There are quite a few more examples, but maybe the best and most undeniable illustration of what Fox News is all about was brought to light just a couple of days ago. On Monday, The Washington Post reported that during a Fox interview with David Petraeus in 2011, Roger Ailes had a contributor take a personal message to the general: run for president as a Republican and not only will the network support you but Rupert Murdoch will personally be involved in bankrolling your campaign. What this proves, conclusively — as if we needed more of this sort of thing — is that Fox News isn’t your average news outlet; it’s strictly an arm of the Republican party. As, ironically, Rachel Maddow on MSNBC said in response to the story, there’s nothing particularly wrong with being a propaganda bullhorn for the GOP, but there is when you call yourself news, and that’s always been the biggest problem with Fox News: it casts itself as legitimately unbiased news when in reality it’s anything but.

I bring up Maddow because she actually does stand as an example of what sets MSNBC apart from Fox. MSNBC basically hires liberal talent and allows them to do their shows their way without too much interference. (Although if you believe Cenk Uygur, that’s not entirely true, which as far as I’m concerned is unsurprising simply because the network does still have to answer to the NBC mothership; MS can lean left but if it goes too far left, NBC will have to yank the reins in an effort to be able to continue playing the centrist card in the name of often phony objectivity.) People like Maddow, O’Donnell, Hayes and Harris-Perry aren’t told what to do, but MSNBC knows what they’re going to do: they’re going to largely, though not always, lean in favor of President Obama, or at the very least want to give him the benefit of the doubt. Yes, unlike many on Fox — with a few rare exceptions — they’ll openly criticize a president whose politics mostly align with theirs when they feel it’s warranted because they aren’t ordered not to, but overall they accept that the Obama administration is on their side and so they often sing its praises. They’re fairer than Fox, certainly, and they rely on facts in ways their counterparts at Fox don’t at all, but MSNBC knew when it hired them that they leaned left, hence you get, yes, a pro-Obama bias at MSNBC.

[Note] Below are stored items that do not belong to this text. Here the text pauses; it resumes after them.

Lemma step_shift v m0 pc s ra rs x rc a b i :
  ready s -> holds s rs a -> (if String.eqb m0 "srawi" then b = x /\ 0 <= x < 32 else holds s x b) -> 0 <= ra < 32 ->
  is_flag rc = true -> dict_mem shift_family.XO m0 = true -> shift_insn m0 ra rs x rc = Ok i ->
  exists s' res,
    step v i pc s = (s', Done None) /\
    shift_family.evaluate m0 a b rc (carry s) (overflow s) (so s) (cr0_of (cr s)) = Ok res /\
    executed s ra (shift_family.value res) (shift_family.ca res) (shift_family.ov res) (shift_family.so res)
      (shift_family.cr0 res) s'.
Proof.
  intros Hs Ha Hx Hd Hrc Hm Hi. destruct (flags_of s Hs) as (F1 & F2 & F3 & F4). unfold shift_insn in Hi.
  assert (Hargs : shift_args_ok m0 b rc (carry s) (overflow s) (so s) (cr0_of (cr s)) = true).
  { unfold shift_args_ok. rewrite Hm, Hrc, F1, F2, F3, (proj2 (in_range_iff 0 16 _) F4). destruct (String.eqb m0 "srawi"); [| reflexivity].
    destruct Hx as [-> Hx]. apply in_range_iff, Hx. }
  rewrite (shift_evaluate_eq _ a b _ _ _ _ _ Hargs). cbv zeta. unfold shift_count.
  destruct (String.eqb_spec m0 "srawi") as [-> | Hne].
  - apply ok_inj in Hi. subst i. destruct Hx as [-> Hx]. rewrite step_srawi with (a := a) by assumption.
    eexists _, _. split; [reflexivity |]. split; [reflexivity |]. cbn [shift_family.value shift_family.ca shift_family.ov shift_family.so shift_family.cr0].
    replace (snd (shift_spec "srawi" a x (carry s))) with (Z.b2z (truthy (snd (shift_spec "srawi" a x (carry s))))) at 1
      by (unfold shift_spec; cbn [String.eqb Ascii.eqb Bool.eqb fst snd]; rewrite truthy_b2z; reflexivity).
    apply executed_carrying; [exact Hs |]. apply Z.mod_pos_bound. lia.
  - rewrite (step_log_shift v m0 pc s ra rs x rc a b i) by assumption.
    destruct (log_shift_eq m0 a b s (proj2 (proj2 Ha)) Hm Hne) as (_ & W & C). set (p := shift_spec m0 a (b mod 64) (carry s)) in *.
    eexists _, _. split; [reflexivity |]. split; [reflexivity |]. cbn [shift_family.value shift_family.ca shift_family.ov shift_family.so shift_family.cr0].
    destruct (String.eqb m0 "sraw"); rewrite C; [rewrite truthy_b2z; apply executed_carrying | apply executed_keeping]; assumption.
Qed.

MSNBC also hired at least a few people who it knew would almost never deviate from a slavish support for Obama — people like the insufferable Al Sharpton, the comically bellicose Ed Schultz and the opportunistically obsequious Martin Bashir. MS doesn’t get plausible deniability just because it doesn’t order these people to say exactly what it knew they were going to say when it brought them on board. True, MS offers genuinely smart counterpoints to its generally left-leaning sensibilities — unlike Fox, whose token liberal guests are always little more than tomato cans designed to confirm its audience’s worst preconceptions about the left — but it knows which side its bread is buttered on. By being a network that largely — not always, but largely — supports the Obama administration, at best fairly highlighting its achievements and at worst, again, giving it the benefit of the doubt, it’s carved out a niche for itself in cable news that’s both successful and highly profitable.

There is a pro-Obama bias at MSNBC. The bias isn’t as institutional as we’ve seen at Fox News and because of that not every single person or show is on board since it’s not expected to be — but it exists in a letting-nature-take-its-course kind of way. The thing is, at least MSNBC admits its leanings. Which immediately puts it leaps and bounds above the network it’s so often compared to these days.

By the way, if you read the original Bob pieces that spawned this one — or the Ben pieces that followed up on them — you know that Glenn Greenwald plays a role in all this hand-wringing over MSNBC and its political leanings. Why didn’t I bother to bring Greenwald up in detail? Because fuck him, that’s why.